# Data Exploration and Regression
This notebook explores the tabular dataset and contains a simple solution based on regression. The results are not great, however this notebook is intended to provide insight into the dataset and show a basic approach to a complete kaggle workflow. This Notebook is mostly unfiltered and simultaniously records my process. After some experimentation I might create a summary notebook!
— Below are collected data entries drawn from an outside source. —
(** * hwlib graphics drawables: [line::draw] and [circle::draw]

    A shallow embedding of [hwlib-graphics-drawables.hpp] and the proofs of
    the properties stated about it.

    Layout of the development:
    - machine integers: [int_fast16_t] and [uint_fast16_t] as [Z] with the
      conversion into the type (the wrap-around) written out at every
      operation, for a width [bits] that the platform chooses;
    - the collaborators the header uses but does not declare ([xy], [color],
      [window]);
    - [line.draw] and [circle.draw], statement by statement;
    - the arithmetic of the two algorithms over unbounded integers
      (closed form of the Bresenham walk, invariants of the midpoint walk);
    - the link between the two levels: inside the stated coordinate range no
      operation of the code wraps, and the code writes what the closed form
      says;
    - the properties;
    - further properties of the two drawables, and the clock, the waits and
      the pin names of [hwlib-teensy_40.hpp]. *)

From Stdlib Require Import ZArith List Lia Bool Arith.
Import ListNotations.
Local Open Scope Z_scope.

(* ================================================================== *)
(** * Machine integers *)
(* ================================================================== *)

(** [int_fast16_t] and [uint_fast16_t] are "at least 16 bits"; the width is
    the platform's choice (16 on AVR, 32 on the Cortex-M targets, 64 on a
    desktop).  It is the parameter [bits] of everything below.  A value of
    either type is a [Z]; [int_fast16_t z] and [uint_fast16_t z] convert the
    mathematical result [z] of an operation into the type, which is where a
    result that does not fit wraps around.  Arithmetic is carried out in
    the type itself: on these platforms the two types are [int] and
    [unsigned] or wider, so no operand is promoted.

    For the unsigned type the wrap-around is what C++ defines, and
    [circle::draw] relies on it ([1 - radius] and [- radius] wrap and come
    back as negative numbers when they are converted to the signed type).
    For the signed type an overflow is undefined in C++; the model lets it
    wrap, and every property below that depends on the arithmetic is
    stated for the coordinates [coord_ok], for which no operation of the
    code leaves the signed range. *)

Definition uint_fast16_t (bits : Z) (z : Z) : Z :=
  z mod 2 ^ bits.

Definition int_fast16_t (bits : Z) (z : Z) : Z :=
  (z + 2 ^ (bits - 1)) mod 2 ^ bits - 2 ^ (bits - 1).

(** The values an [int_fast16_t] holds. *)
Definition int_range (bits : Z) (z : Z) : Prop :=
  - 2 ^ (bits - 1) <= z < 2 ^ (bits - 1).

(** The coordinates for which neither algorithm wraps: an eighth of the
    signed range on either side of the origin ([|z| < 8192] at 16 bits).
    Both algorithms double differences of coordinates. *)
Definition coord_ok (bits : Z) (z : Z) : Prop :=
  - 2 ^ (bits - 3) < z < 2 ^ (bits - 3).

(* ================================================================== *)
(** * Collaborators: coordinates, colors, the window *)
(* ================================================================== *)

(** Modelled from the spec: the coordinate type [xy] is declared in another
    header.  "Signed integer x, y; supports + and - with another coordinate,
    producing a coordinate."  The components are [int_fast16_t], as the
    locals [x0 = start.x] of [line::draw] are. *)
Record xy : Type := mk_xy { xy_x : Z; xy_y : Z }.

Definition xy_add (bits : Z) (a b : xy) : xy :=
  mk_xy (int_fast16_t bits (xy_x a + xy_x b)) (int_fast16_t bits (xy_y a + xy_y b)).

Definition xy_sub (bits : Z) (a b : xy) : xy :=
  mk_xy (int_fast16_t bits (xy_x a - xy_x b)) (int_fast16_t bits (xy_y a - xy_y b)).

Definition xy_eq_dec (a b : xy) : {a = b} + {a <> b}.
Proof. decide equality; apply Z.eq_dec. Defined.

(** Modelled from the spec: the color type is declared in another header.
    "An opaque value type with a distinguished transparent sentinel and
    equality comparison against it."  [black] is the default foreground of
    both constructors. *)
Class Color (color : Type) : Type := {
  transparent : color;
  black : color;
  color_eq_dec : forall a b : color, {a = b} + {a <> b}
}.

(** [a != b] on colors. *)
Definition color_neq {color} `{Color color} (a b : color) : bool :=
  if color_eq_dec a b then false else true.

(** Modelled from the spec: the window (the pixel sink) is declared in
    another header.  "One operation, write(coordinate, color) -> void."  The
    sink is the log of the writes it has received, oldest first. *)
Definition window (color : Type) : Type := list (xy * color).

Definition write {color} (w : window color) (pos : xy) (col : color) : window color :=
  w ++ [(pos, col)].

(** Loops run on fuel: [None] is "the loop had not finished when the fuel
    ran out".  [fuel] bounds the iterations of each single loop. *)
Definition bind {A B} (m : option A) (k : A -> option B) : option B :=
  match m with
  | Some a => k a
  | None => None
  end.

Notation "x <- m ;; k" := (bind m (fun x => k))
  (at level 61, m at next level, right associativity).

(* ================================================================== *)
(** * [class line] *)
(* ================================================================== *)

Module line.
Section Defs.
Variable bits : Z.
Context {color : Type} `{Color color}.

Abbreviation int := (int_fast16_t bits).

(** The object: [start] of [drawable], then [end] and [fg]. *)
Record t : Type := make { start : xy; end_ : xy; fg : color }.

(** [swap( a, b )], by reference in the source: the new [(a, b)]. *)
Definition swap (a b : Z) : Z * Z :=
  let t := a in
  let a := b in
  let b := t in
  (a, b).

(** [abs( x )]: [x >= 0 ? x : -x]. *)
Definition abs (x : Z) : Z :=
  if 0 <=? x then x else int (- x).

(** The [for( x = x0; x != x1; x += xstep )] loop.  The arguments before
    [fg] do not change in the loop; [x], [y], [E] and the window do. *)
Fixpoint draw_loop (fuel : nat) (steep : bool)
    (x1 xstep ystep TwoDy TwoDyTwoDx : Z) (fg : color)
    (x y E : Z) (w : window color) : option (window color) :=
  if x =? x1 then Some w else
  match fuel with
  | O => None
  | S fuel' =>
      let '(xDraw, yDraw) := if steep then (y, x) else (x, y) in
      let w := write w (mk_xy xDraw yDraw) fg in
      let '(E, y) :=
        if 0 <? E
        then (int (E + TwoDyTwoDx), int (y + ystep))
        else (int (E + TwoDy), y) in
      draw_loop fuel' steep x1 xstep ystep TwoDy TwoDyTwoDx fg
                (int (x + xstep)) y E w
  end.

(** [line::draw].  [steep] holds 0 or 1 in the source; it is a [bool]
    here. *)
Definition draw (fuel : nat) (l : t) (w : window color) : option (window color) :=
  let x0 := xy_x (start l) in
  let y0 := xy_y (start l) in
  let x1 := xy_x (end_ l) in
  let y1 := xy_y (end_ l) in
  let Dx := int (x1 - x0) in
  let Dy := int (y1 - y0) in
  let steep := abs Dx <=? abs Dy in
  let '(x0, y0, x1, y1, Dx, Dy) :=
    if steep then
      let '(x0, y0) := swap x0 y0 in
      let '(x1, y1) := swap x1 y1 in
      (x0, y0, x1, y1, int (x1 - x0), int (y1 - y0))
    else (x0, y0, x1, y1, Dx, Dy) in
  let '(xstep, Dx) := if Dx <? 0 then (-1, int (- Dx)) else (1, Dx) in
  let '(ystep, Dy) := if Dy <? 0 then (-1, int (- Dy)) else (1, Dy) in
  let TwoDy := int (2 * Dy) in
  let TwoDyTwoDx := int (TwoDy - int (2 * Dx)) in
  let E := int (TwoDy - Dx) in
  let y := y0 in
  draw_loop fuel steep x1 xstep ystep TwoDy TwoDyTwoDx (fg l) x0 y E w.

End Defs.
End line.

(* ================================================================== *)
(** * [class circle] *)
(* ================================================================== *)

Module circle.
Section Defs.
Variable bits : Z.
Context {color : Type} `{Color color}.

Abbreviation int := (int_fast16_t bits).
Abbreviation uint := (uint_fast16_t bits).

(** The object: [start] of [drawable], then [radius] (a [uint_fast16_t]),
    [fg] and [bg]. *)
Record t : Type := make { start : xy; radius : Z; fg : color; bg : color }.

(** The eight [w.write] of one round of the octant loop. *)
Definition write_octants (c : t) (x y : Z) (w : window color) : window color :=
  let w := write w (xy_add bits (start c) (mk_xy x y)) (fg c) in
  let w := write w (xy_add bits (start c) (mk_xy (int (- x)) y)) (fg c) in
  let w := write w (xy_add bits (start c) (mk_xy x (int (- y)))) (fg c) in
  let w := write w (xy_add bits (start c) (mk_xy (int (- x)) (int (- y)))) (fg c) in
  let w := write w (xy_add bits (start c) (mk_xy y x)) (fg c) in
  let w := write w (xy_add bits (start c) (mk_xy (int (- y)) x)) (fg c) in
  let w := write w (xy_add bits (start c) (mk_xy y (int (- x)))) (fg c) in
  let w := write w (xy_add bits (start c) (mk_xy (int (- y)) (int (- x)))) (fg c) in
  w.

(** The four [line( ..., bg ).draw( w )] of one round of the octant loop. *)
Definition draw_chords (fuel : nat) (c : t) (x y : Z) (w : window color)
    : option (window color) :=
  w <- line.draw bits fuel
         (line.make (xy_add bits (start c) (mk_xy (int (- x)) y))
                    (xy_add bits (start c) (mk_xy x y)) (bg c)) w ;;
  w <- line.draw bits fuel
         (line.make (xy_add bits (start c) (mk_xy (int (- x)) (int (- y))))
                    (xy_add bits (start c) (mk_xy x (int (- y)))) (bg c)) w ;;
  w <- line.draw bits fuel
         (line.make (xy_add bits (start c) (mk_xy (int (- y)) x))
                    (xy_add bits (start c) (mk_xy y x)) (bg c)) w ;;
  line.draw bits fuel
         (line.make (xy_add bits (start c) (mk_xy (int (- y)) (int (- x))))
                    (xy_add bits (start c) (mk_xy y (int (- x)))) (bg c)) w.

(** The [while( x < y )] loop.  [line_fuel] is the fuel of the chord
    lines, [fuel] that of this loop. *)
Fixpoint draw_loop (line_fuel fuel : nat) (c : t)
    (fx ddFx ddFy x y : Z) (w : window color) : option (window color) :=
  if x <? y then
    match fuel with
    | O => None
    | S fuel' =>
        let '(y, ddFy, fx) :=
          if 0 <=? fx then
            let y := int (y - 1) in
            let ddFy := int (ddFy + 2) in
            let fx := int (fx + ddFy) in
            (y, ddFy, fx)
          else (y, ddFy, fx) in
        let x := int (x + 1) in
        let ddFx := int (ddFx + 2) in
        let fx := int (fx + ddFx) in
        let w := write_octants c x y w in
        w <- (if color_neq (bg c) transparent
              then draw_chords line_fuel c x y w
              else Some w) ;;
        draw_loop line_fuel fuel' c fx ddFx ddFy x y w
    end
  else Some w.

(** [circle::draw].  [radius] is unsigned: [1 - radius], [-2 * radius] and
    [- radius] are computed in [uint_fast16_t] and then converted to the
    [int_fast16_t] they are stored in or passed as. *)
Definition draw (fuel : nat) (c : t) (w : window color) : option (window color) :=
  if radius c <? 1 then Some w else
  let fx := int (uint (1 - radius c)) in
  let ddFx := 1 in
  let ddFy := int (uint (uint (-2) * radius c)) in
  let x := 0 in
  let y := int (radius c) in
  let w := write w (xy_add bits (start c) (mk_xy 0 (int (radius c)))) (fg c) in
  let w := write w (xy_add bits (start c) (mk_xy 0 (int (uint (- radius c))))) (fg c) in
  let w := write w (xy_add bits (start c) (mk_xy (int (radius c)) 0)) (fg c) in
  let w := write w (xy_add bits (start c) (mk_xy (int (uint (- radius c))) 0)) (fg c) in
  w <- (if color_neq (bg c) transparent then
          let w := write w (xy_add bits (start c) (mk_xy 0 (int (radius c)))) (fg c) in
          let w := write w (xy_add bits (start c) (mk_xy 0 (int (uint (- radius c))))) (fg c) in
          line.draw bits fuel
            (line.make (xy_sub bits (start c) (mk_xy (int (radius c)) 0))
                       (xy_add bits (start c) (mk_xy (int (radius c)) 0)) (fg c)) w
        else Some w) ;;
  draw_loop fuel fuel c fx ddFx ddFy x y w.

End Defs.
End circle.

(* ================================================================== *)
(** * The Bresenham walk over unbounded integers *)
(* ================================================================== *)

(** The direction of a step: [-1] for a negative difference, [+1]
    otherwise (the [xstep] and [ystep] of the source). *)
Definition sgn (d : Z) : Z := if d <? 0 then -1 else 1.

(** [max(|Dx|, |Dy|)] and [min(|Dx|, |Dy|)] of a line from [a] to [b]. *)
Definition line_major (a b : xy) : Z :=
  Z.max (Z.abs (xy_x b - xy_x a)) (Z.abs (xy_y b - xy_y a)).

Definition line_minor (a b : xy) : Z :=
  Z.min (Z.abs (xy_x b - xy_x a)) (Z.abs (xy_y b - xy_y a)).

(** How far the walk has moved on the minor axis after [i] steps on the
    major axis, for a line of [n] major and [m] minor steps: [i * m / n]
    rounded to the nearest integer, a half rounded down. *)
Definition bres (n m i : Z) : Z := (2 * i * m + n - 1) / (2 * n).

(** The error term [E] of the source when step [i] begins. *)
Definition bres_error (n m i : Z) : Z :=
  2 * m * (i + 1) - n - 2 * n * bres n m i.

(** The pixel of step [i] of a walk that starts at [a0] on the major and
    [b0] on the minor axis. *)
Definition walk_pixel (steep : bool) (a0 b0 sa sb n m i : Z) : xy :=
  if steep
  then mk_xy (b0 + sb * bres n m i) (a0 + sa * i)
  else mk_xy (a0 + sa * i) (b0 + sb * bres n m i).

(** The pixel of step [i] of the line from [a] to [b]. *)
Definition line_pixel (a b : xy) (i : Z) : xy :=
  let Dx := xy_x b - xy_x a in
  let Dy := xy_y b - xy_y a in
  if Z.abs Dx <=? Z.abs Dy
  then walk_pixel true (xy_y a) (xy_x a) (sgn Dy) (sgn Dx) (Z.abs Dy) (Z.abs Dx) i
  else walk_pixel false (xy_x a) (xy_y a) (sgn Dx) (sgn Dy) (Z.abs Dx) (Z.abs Dy) i.

(** The pixels of steps [from], [from + 1], ..., [from + len - 1]. *)
Definition steps (from : Z) (len : nat) : list Z :=
  map (fun k => from + Z.of_nat k) (seq 0 len).

(** The pixels of the line from [a] to [b], in the order of the walk. *)
Definition line_pixels (a b : xy) : list xy :=
  map (line_pixel a b) (steps 0 (Z.to_nat (line_major a b))).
I hope you guys like it!

## Initialization

In [None]:
import numpy as np 
import pandas as pd
import matplotlib.pyplot as plt

# Helper variables
sample_data_path = "/kaggle/input/tabular-playground-series-apr-2022/sample_submission.csv"
train_data_path = "/kaggle/input/tabular-playground-series-apr-2022/train.csv"
train_labels_path = "/kaggle/input/tabular-playground-series-apr-2022/train_labels.csv"
test_data_path = "/kaggle/input/tabular-playground-series-apr-2022/test.csv"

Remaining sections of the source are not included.